(TASK DESCRIPTION):
Would you return, word for word, the lines of the data below from the line with "Definition parse_init (junk" through the line with "then set LS_DESTINATION_FILE", and no others?

[[ DATASET RECORDS open ]]

(* ===== verification/LsConfig.v ===== *)
(** The configuration file parser of the logging server:
    servers/ls/config-parse.c. *)

From S2P Require Import Prelude Chain LsOs LsBufio.
Local Open Scope Z_scope.

Definition MAX_VALUE_LEN : nat := 2048.

Inductive parser_state_kind_t :=
| PARSE_LOGGER_KEYWORD
| PARSE_LOGGER_NAME
| PARSE_OPEN_BRACE
| PARSE_OPEN_BRACE_NEWLINE
| PARSE_CONFIG_OPTION_NAME
| PARSE_CONFIG_OPTION_EQUALS
| PARSE_CONFIG_VALUE.

#[global] Instance parser_state_kind_t_eq_dec : EqDecision parser_state_kind_t.
Proof. solve_decision. Defined.

(** A result, with the position of an error. *)
Inductive parser_result_t :=
| PARSE_OK
| PARSE_GOT_LOGGER
| PARSE_ERROR (error_line_no error_char_no : Z).

Record parser_state_t := PState {
  kind : parser_state_kind_t;
  line_no : Z;
  char_no : Z;
  consume_offset : nat;
  curr_value : list Z;
  option_name : list Z;
  curr_value_offset : nat;
  did_set_filename : bool;
  did_set_append : bool;
  did_set_type : bool;
  did_set_format : bool;
  current_logger : ls_logger_t;
}.

(** ** Field updates *)

Section Updates.
Implicit Types s : parser_state_t.

Definition with_kind k s :=
  PState k (line_no s) (char_no s) (consume_offset s) (curr_value s) (option_name s)
    (curr_value_offset s) (did_set_filename s) (did_set_append s) (did_set_type s)
    (did_set_format s) (current_logger s).
Definition with_pos l c s :=
  PState (kind s) l c (consume_offset s) (curr_value s) (option_name s)
    (curr_value_offset s) (did_set_filename s) (did_set_append s) (did_set_type s)
    (did_set_format s) (current_logger s).
Definition with_consume_offset o s :=
  PState (kind s) (line_no s) (char_no s) o (curr_value s) (option_name s)
    (curr_value_offset s) (did_set_filename s) (did_set_append s) (did_set_type s)
    (did_set_format s) (current_logger s).
Definition with_curr_value v s :=
  PState (kind s) (line_no s) (char_no s) (consume_offset s) v (option_name s)
    (curr_value_offset s) (did_set_filename s) (did_set_append s) (did_set_type s)
    (did_set_format s) (current_logger s).
Definition with_option_name v s :=
  PState (kind s) (line_no s) (char_no s) (consume_offset s) (curr_value s) v
    (curr_value_offset s) (did_set_filename s) (did_set_append s) (did_set_type s)
    (did_set_format s) (current_logger s).
Definition with_curr_value_offset o s :=
  PState (kind s) (line_no s) (char_no s) (consume_offset s) (curr_value s) (option_name s)
    o (did_set_filename s) (did_set_append s) (did_set_type s)
    (did_set_format s) (current_logger s).
Definition with_did_set f a t m s :=
  PState (kind s) (line_no s) (char_no s) (consume_offset s) (curr_value s) (option_name s)
    (curr_value_offset s) f a t m (current_logger s).
Definition with_current_logger l s :=
  PState (kind s) (line_no s) (char_no s) (consume_offset s) (curr_value s) (option_name s)
    (curr_value_offset s) (did_set_filename s) (did_set_append s) (did_set_type s)
    (did_set_format s) l.
End Updates.

(** ** The parser, character by character *)

(** [junk] is what the allocated block holds.  The source clears
    [current_logger] with the last two arguments of [memset] exchanged, which
    writes nothing. *)
Definition parse_init (junk : parser_state_t) : parser_state_t :=
  PState PARSE_LOGGER_KEYWORD 1 1 0 (curr_value junk) (option_name junk) 0
    false false false false (current_logger junk).

Definition parse_consumption (s : parser_state_t) (literal : list Z) (ch : Z)
  (next : parser_state_kind_t) : Z * parser_state_t :=
  if default 0 (literal !! consume_offset s) =? ch
  then
    let s1 := with_consume_offset (S (consume_offset s)) s in
    (0, if (strlen literal <=? consume_offset s1)%nat
        then with_curr_value_offset 0 (with_consume_offset 0 (with_kind next s1))
        else s1)
  else (-1, s).

Definition is_white (ch : Z) : bool := (ch =? SPACE) || (ch =? TAB).

Definition is_whitespace_invariant (s : parser_state_t) : bool :=
  match kind s with
  | PARSE_LOGGER_NAME => (curr_value_offset s =? 0)%nat
  | PARSE_LOGGER_KEYWORD => (consume_offset s =? 0)%nat
  | PARSE_CONFIG_OPTION_NAME => (curr_value_offset s =? 0)%nat
  | PARSE_CONFIG_VALUE => (curr_value_offset s =? 0)%nat
  | _ => true
  end.

Definition is_newline_invariant (s : parser_state_t) : bool :=
  match kind s with
  | PARSE_OPEN_BRACE => (consume_offset s =? 0)%nat
  | PARSE_LOGGER_KEYWORD => (consume_offset s =? 0)%nat
  | PARSE_CONFIG_OPTION_NAME => (curr_value_offset s =? 0)%nat
  | _ => false
  end.

Definition in_range (lo : ascii) (ch : Z) (hi : ascii) : bool :=
  (sc lo <=? ch) && (ch <=? sc hi).

Definition is_allowed_in_logger_name (ch : Z) : bool :=
  in_range "A" ch "Z" || in_range "a" ch "z" || in_range "0" ch "9" || (ch =? sc "_").

Definition is_allowed_in_config_option_name (ch : Z) : bool :=
  in_range "a" ch "z" || in_range "0" ch "9".

Definition set_parse_error (s : parser_state_t) : parser_result_t :=
  PARSE_ERROR (line_no s) (char_no s).

(** The option setters return the C result and the updated logger. *)
Definition set_logger_dest_type (v : list Z) (l : ls_logger_t) : Z * ls_logger_t :=
  let set d := (0, Logger (name l) d (severity l) (dest_filename l) (format l) (append l)) in
  if streq v $"file" then set LS_DESTINATION_FILE
  else if streq v $"stdout" then set LS_DESTINATION_STDOUT
  else if streq v $"stderr" then set LS_DESTINATION_STDERR
  else (-1, l).

Definition set_logger_severity (v : list Z) (l : ls_logger_t) : Z * ls_logger_t :=
  let set d := (0, Logger (name l) (dest_type l) d (dest_filename l) (format l) (append l)) in
  if streq v $"trace" then set LS_SEV_TRACE
  else if streq v $"debug" then set LS_SEV_DEBUG
  else if streq v $"info" then set LS_SEV_INFO
  else if streq v $"warn" then set LS_SEV_WARN
  else (-1, l).

Definition set_logger_append (v : list Z) (l : ls_logger_t) : Z * ls_logger_t :=
  let set d := (0, Logger (name l) (dest_type l) (severity l) (dest_filename l) (format l) d) in
  if streq v $"true" then set true
  else if streq v $"false" then set false
  else (-1, l).

(** [while ( *str && is_white( *str)) str++;] *)
Fixpoint trim (str : list Z) : list Z :=
  match str with
  | c :: str' => if negb (c =? 0) && is_white c then trim str' else str
  | [] => []
  end.

(** [memcpy(field, v, strlen(v) + 1); field[n - 1] = 0;] on a field of [n]
    bytes. *)
Definition copy_string (field v : list Z) (n : nat) : list Z :=
  <[(n - 1)%nat := 0]> (memcpy field (cstr v ++ [0]) (strlen v + 1)).

Definition set_logger_option (option_name option_value : list Z) (s : parser_state_t)
  : Z * parser_state_t :=
  let option_name := trim option_name in
  let option_value := trim option_value in
  let l := current_logger s in
  let fin (f a t m : bool) (r : Z * ls_logger_t) :=
    (r.1, with_current_logger r.2 (with_did_set f a t m s)) in
  let dfn := did_set_filename s in
  let dap := did_set_append s in
  let dty := did_set_type s in
  let dfm := did_set_format s in
  if streq option_name $"destination"
  then fin dfn dap true dfm (set_logger_dest_type option_value l)
  else if streq option_name $"severity"
  then fin dfn dap dty dfm (set_logger_severity option_value l)
  else if streq option_name $"format"
  then fin dfn dap dty true
    (if (LS_MAX_LOGGER_FORMAT_LEN - 1 <? strlen option_value)%nat then (-1, l)
     else (0, Logger (name l) (dest_type l) (severity l) (dest_filename l)
                (copy_string (format l) option_value LS_MAX_LOGGER_FORMAT_LEN) (append l)))
  else if streq option_name $"filename"
  then fin true dap dty dfm
    (if (LS_MAX_LOGGER_LOGFILE_PATH_LEN - 1 <? strlen option_value)%nat then (-1, l)
     else (0, Logger (name l) (dest_type l) (severity l)
                (copy_string (dest_filename l) option_value LS_MAX_LOGGER_LOGFILE_PATH_LEN)
                (format l) (append l)))
  else if streq option_name $"append"
  then fin dfn true dty dfm (set_logger_append option_value l)
  else (-1, s).

(** [TRY_PARSE] *)
Definition try_parse (r : Z * parser_state_t) : parser_result_t * parser_state_t :=
  (if r.1 <? 0 then set_parse_error r.2 else PARSE_OK, r.2).

(** [state->curr_value[state->curr_value_offset++] = ch;] *)
Definition push_char (ch : Z) (s : parser_state_t) : parser_state_t :=
  with_curr_value_offset (S (curr_value_offset s))
    (with_curr_value (<[curr_value_offset s := ch]> (curr_value s)) s).

(** [state->curr_value[state->curr_value_offset] = 0;] *)
Definition end_value (s : parser_state_t) : parser_state_t :=
  with_curr_value (<[curr_value_offset s := 0]> (curr_value s)) s.

Definition advance_logger_name (s : parser_state_t) (ch : Z) : parser_result_t * parser_state_t :=
  if is_allowed_in_logger_name ch && (curr_value_offset s <? LS_MAX_LOGGER_NAME_LEN - 1)%nat
  then (PARSE_OK, push_char ch s)
  else if is_white ch || (ch =? NL)
  then
    let s1 := end_value s in
    let l := Logger (memcpy (name logger_zero) (curr_value s1) (curr_value_offset s1 + 1))
               (dest_type logger_zero) (severity logger_zero) (dest_filename logger_zero)
               (format logger_zero) (append logger_zero) in
    (PARSE_OK, with_consume_offset 0 (with_kind PARSE_OPEN_BRACE (with_current_logger l s1)))
  else (set_parse_error s, s).

Definition advance_option_name (s : parser_state_t) (ch : Z) : parser_result_t * parser_state_t :=
  if is_allowed_in_config_option_name ch && (curr_value_offset s <? MAX_VALUE_LEN - 1)%nat
  then (PARSE_OK, push_char ch s)
  else if ch =? sc "}"
  then (PARSE_GOT_LOGGER, with_consume_offset 0 (with_kind PARSE_LOGGER_KEYWORD s))
  else if ((ch =? sc "=") || is_white ch) && (0 <? curr_value_offset s)%nat
  then
    let k := if ch =? sc "=" then PARSE_CONFIG_VALUE else PARSE_CONFIG_OPTION_EQUALS in
    let s1 := end_value (with_kind k s) in
    let s2 := with_option_name
                (memcpy (option_name s1) (curr_value s1) (curr_value_offset s1 + 1)) s1 in
    (PARSE_OK, with_curr_value_offset 0 (with_consume_offset 0 s2))
  else (set_parse_error s, s).

Definition advance_config_value (s : parser_state_t) (ch : Z) : parser_result_t * parser_state_t :=
  if ch =? NL
  then
    let s1 := end_value (with_kind PARSE_CONFIG_OPTION_NAME s) in
    let '(r, s2) := set_logger_option (option_name s1) (curr_value s1) s1 in
    if negb (r =? 0) then (set_parse_error s2, s2)
    else (PARSE_OK, with_consume_offset 0 (with_curr_value_offset 0 s2))
  else if (curr_value_offset s <? MAX_VALUE_LEN - 1)%nat
  then (PARSE_OK, push_char ch s)
  else (set_parse_error s, s).

Definition parse_advance (s0 : parser_state_t) (ch : Z) : parser_result_t * parser_state_t :=
  let s := if ch =? NL then with_pos (line_no s0 + 1) 0 s0
           else with_pos (line_no s0) (char_no s0 + 1) s0 in
  if (is_white ch && is_whitespace_invariant s) || ((ch =? NL) && is_newline_invariant s)
  then (PARSE_OK, s)
  else
    match kind s with
    | PARSE_LOGGER_KEYWORD =>
        try_parse (parse_consumption (with_did_set false false false false s)
                     $"logger" ch PARSE_LOGGER_NAME)
    | PARSE_OPEN_BRACE => try_parse (parse_consumption s $"{" ch PARSE_OPEN_BRACE_NEWLINE)
    | PARSE_OPEN_BRACE_NEWLINE => try_parse (parse_consumption s [NL] ch PARSE_CONFIG_OPTION_NAME)
    | PARSE_CONFIG_OPTION_EQUALS => try_parse (parse_consumption s $"=" ch PARSE_CONFIG_VALUE)
    | PARSE_LOGGER_NAME => advance_logger_name s ch
    | PARSE_CONFIG_OPTION_NAME => advance_option_name s ch
    | PARSE_CONFIG_VALUE => advance_config_value s ch
    end.

(** ** Validation and the file loop *)

(** The checks of [is_logger_valid] after the one for a duplicate name. *)
Definition options_valid (s : parser_state_t) : bool :=
  let l := current_logger s in
  let is_file := bool_decide (dest_type l = LS_DESTINATION_FILE) in
  if negb (did_set_format s) then false
  else if negb (did_set_type s) then false
  else if did_set_filename s && negb is_file then false
  else if did_set_append s && negb is_file then false
  else if is_file && negb (did_set_filename s) then false
  else true.

Section ConfigFile.
Context {W : Type} `{LsOs W}.

(** [is_logger_valid(state, head)] *)
Definition is_logger_valid (ps : parser_state_t) (head : Z) : ST (ls_state W) bool :=
  s ← get;
  dup ← opt (find_node (S (size (heap s))) (heap s)
               (fun n => streq (name (current_logger ps)) (name (logger n))) head);
  if negb (dup =? 0) then mret false else mret (options_valid ps).

(** How the reading loop ends: by a [goto] with the value of [ret], or by
    the condition of the loop with the last character read. *)
Inductive loop_exit :=
| GotoDeallocBufio (ret : Z)
| GotoDeallocLoggers (ret : Z)
| LoopDone (c : Z).

(** [new->logger = state->current_logger; memset(&new->state, 0, ...);
    if (last) last->tail = new;]  The field [tail] of the new node keeps
    what the block holds, [junk]. *)
Definition add_node (p junk : Z) (lg : ls_logger_t) (last : Z) : ST (ls_state W) unit :=
  modify (fun s => set_heap (<[p := Node lg lstate_zero junk]> (heap s)) s);;
  (if last =? 0 then mret tt else n ← load last; store last (Node (logger n) (state n) p)).

(** [while (c != BUFIO_EOF && c != BUFIO_ERR) ...] *)
Fixpoint parse_loop (fuel : nat) (ps : parser_state_t) (bio : bufio_t) (c head last : Z)
  : ST (ls_state W) (loop_exit * bufio_t * Z) :=
  match fuel with
  | O => ub
  | S fuel =>
      if (c =? BUFIO_EOF) || (c =? BUFIO_ERR) then mret (LoopDone c, bio, head)
      else
        let '(res, ps) := parse_advance ps c in
        let continue head last :=
          '(c', bio') ← sys (fun w => bufio_next_char bio w);
          parse_loop fuel ps bio' c' head last in
        match res with
        | PARSE_ERROR _ _ => mret (GotoDeallocBufio EINVAL, bio, head)
        | PARSE_OK => continue head last
        | PARSE_GOT_LOGGER =>
            valid ← is_logger_valid ps head;
            if negb valid then mret (GotoDeallocLoggers EINVAL, bio, head)
            else
              new ← sys (os_malloc ANode);
              match new with
              | None => mret (GotoDeallocLoggers ENOMEM, bio, head)
              | Some (p, junk) =>
                  add_node p junk (current_logger ps) last;;
                  continue (if head =? 0 then p else head) p
              end
        end
  end.

(** [for (l = p; l; l = nxt) { nxt = l->tail; free(l); }] *)
Fixpoint free_loggers (fuel : nat) (p : Z) : ST (ls_state W) unit :=
  match fuel with
  | O => ub
  | S fuel =>
      if p =? 0 then mret tt
      else
        n ← load p;
        modify (fun s => set_heap (delete p (heap s)) s);;
        sys (fun w => (tt, os_free p w));;
        free_loggers fuel (ltail n)
  end.

Definition free_logger_list (p : Z) : ST (ls_state W) unit :=
  s ← get; free_loggers (S (size (heap s))) p.

(** [parse_config_file(filename, &g_loggers)].  [junk] is the block
    [parse_init] allocates, and [fuel] bounds the number of characters. *)
Definition parse_config_file (fuel : nat) (junk : parser_state_t) (filename : list Z)
  : ST (ls_state W) Z :=
  fd ← sys (os_open filename O_RDONLY);
  if fd <? 0 then mret fd
  else
    let close_fd ret := sys (os_close fd);; mret ret in
    bio ← sys (bufio_init fd);
    match bio with
    | None => close_fd ENOMEM
    | Some bio =>
        let dealloc_bufio bio ret := sys (fun w => (tt, bufio_free bio w));; close_fd ret in
        st ← sys (os_malloc AParser);
        match st with
        | None => dealloc_bufio bio ENOMEM
        | Some _ =>
            '(c, bio) ← sys (fun w => bufio_next_char bio w);
            '(ex, bio, head) ← parse_loop fuel (parse_init junk) bio c 0 0;
            match ex with
            | GotoDeallocBufio ret => dealloc_bufio bio ret
            | GotoDeallocLoggers ret => free_logger_list head;; dealloc_bufio bio ret
            | LoopDone c =>
                if c =? BUFIO_ERR
                then free_logger_list head;; dealloc_bufio bio EIO
                else modify (set_g_loggers head);; dealloc_bufio bio OK
            end
        end
    end.
End ConfigFile.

[[ DATASET RECORDS closed ]]

(SOLUTION FOR THIS TASK):
Definition parse_init (junk : parser_state_t) : parser_state_t :=
  PState PARSE_LOGGER_KEYWORD 1 1 0 (curr_value junk) (option_name junk) 0
    false false false false (current_logger junk).

Definition parse_consumption (s : parser_state_t) (literal : list Z) (ch : Z)
  (next : parser_state_kind_t) : Z * parser_state_t :=
  if default 0 (literal !! consume_offset s) =? ch
  then
    let s1 := with_consume_offset (S (consume_offset s)) s in
    (0, if (strlen literal <=? consume_offset s1)%nat
        then with_curr_value_offset 0 (with_consume_offset 0 (with_kind next s1))
        else s1)
  else (-1, s).

Definition is_white (ch : Z) : bool := (ch =? SPACE) || (ch =? TAB).

Definition is_whitespace_invariant (s : parser_state_t) : bool :=
  match kind s with
  | PARSE_LOGGER_NAME => (curr_value_offset s =? 0)%nat
  | PARSE_LOGGER_KEYWORD => (consume_offset s =? 0)%nat
  | PARSE_CONFIG_OPTION_NAME => (curr_value_offset s =? 0)%nat
  | PARSE_CONFIG_VALUE => (curr_value_offset s =? 0)%nat
  | _ => true
  end.

Definition is_newline_invariant (s : parser_state_t) : bool :=
  match kind s with
  | PARSE_OPEN_BRACE => (consume_offset s =? 0)%nat
  | PARSE_LOGGER_KEYWORD => (consume_offset s =? 0)%nat
  | PARSE_CONFIG_OPTION_NAME => (curr_value_offset s =? 0)%nat
  | _ => false
  end.

Definition in_range (lo : ascii) (ch : Z) (hi : ascii) : bool :=
  (sc lo <=? ch) && (ch <=? sc hi).

Definition is_allowed_in_logger_name (ch : Z) : bool :=
  in_range "A" ch "Z" || in_range "a" ch "z" || in_range "0" ch "9" || (ch =? sc "_").

Definition is_allowed_in_config_option_name (ch : Z) : bool :=
  in_range "a" ch "z" || in_range "0" ch "9".

Definition set_parse_error (s : parser_state_t) : parser_result_t :=
  PARSE_ERROR (line_no s) (char_no s).

(** The option setters return the C result and the updated logger. *)
Definition set_logger_dest_type (v : list Z) (l : ls_logger_t) : Z * ls_logger_t :=
  let set d := (0, Logger (name l) d (severity l) (dest_filename l) (format l) (append l)) in
  if streq v $"file" then set LS_DESTINATION_FILE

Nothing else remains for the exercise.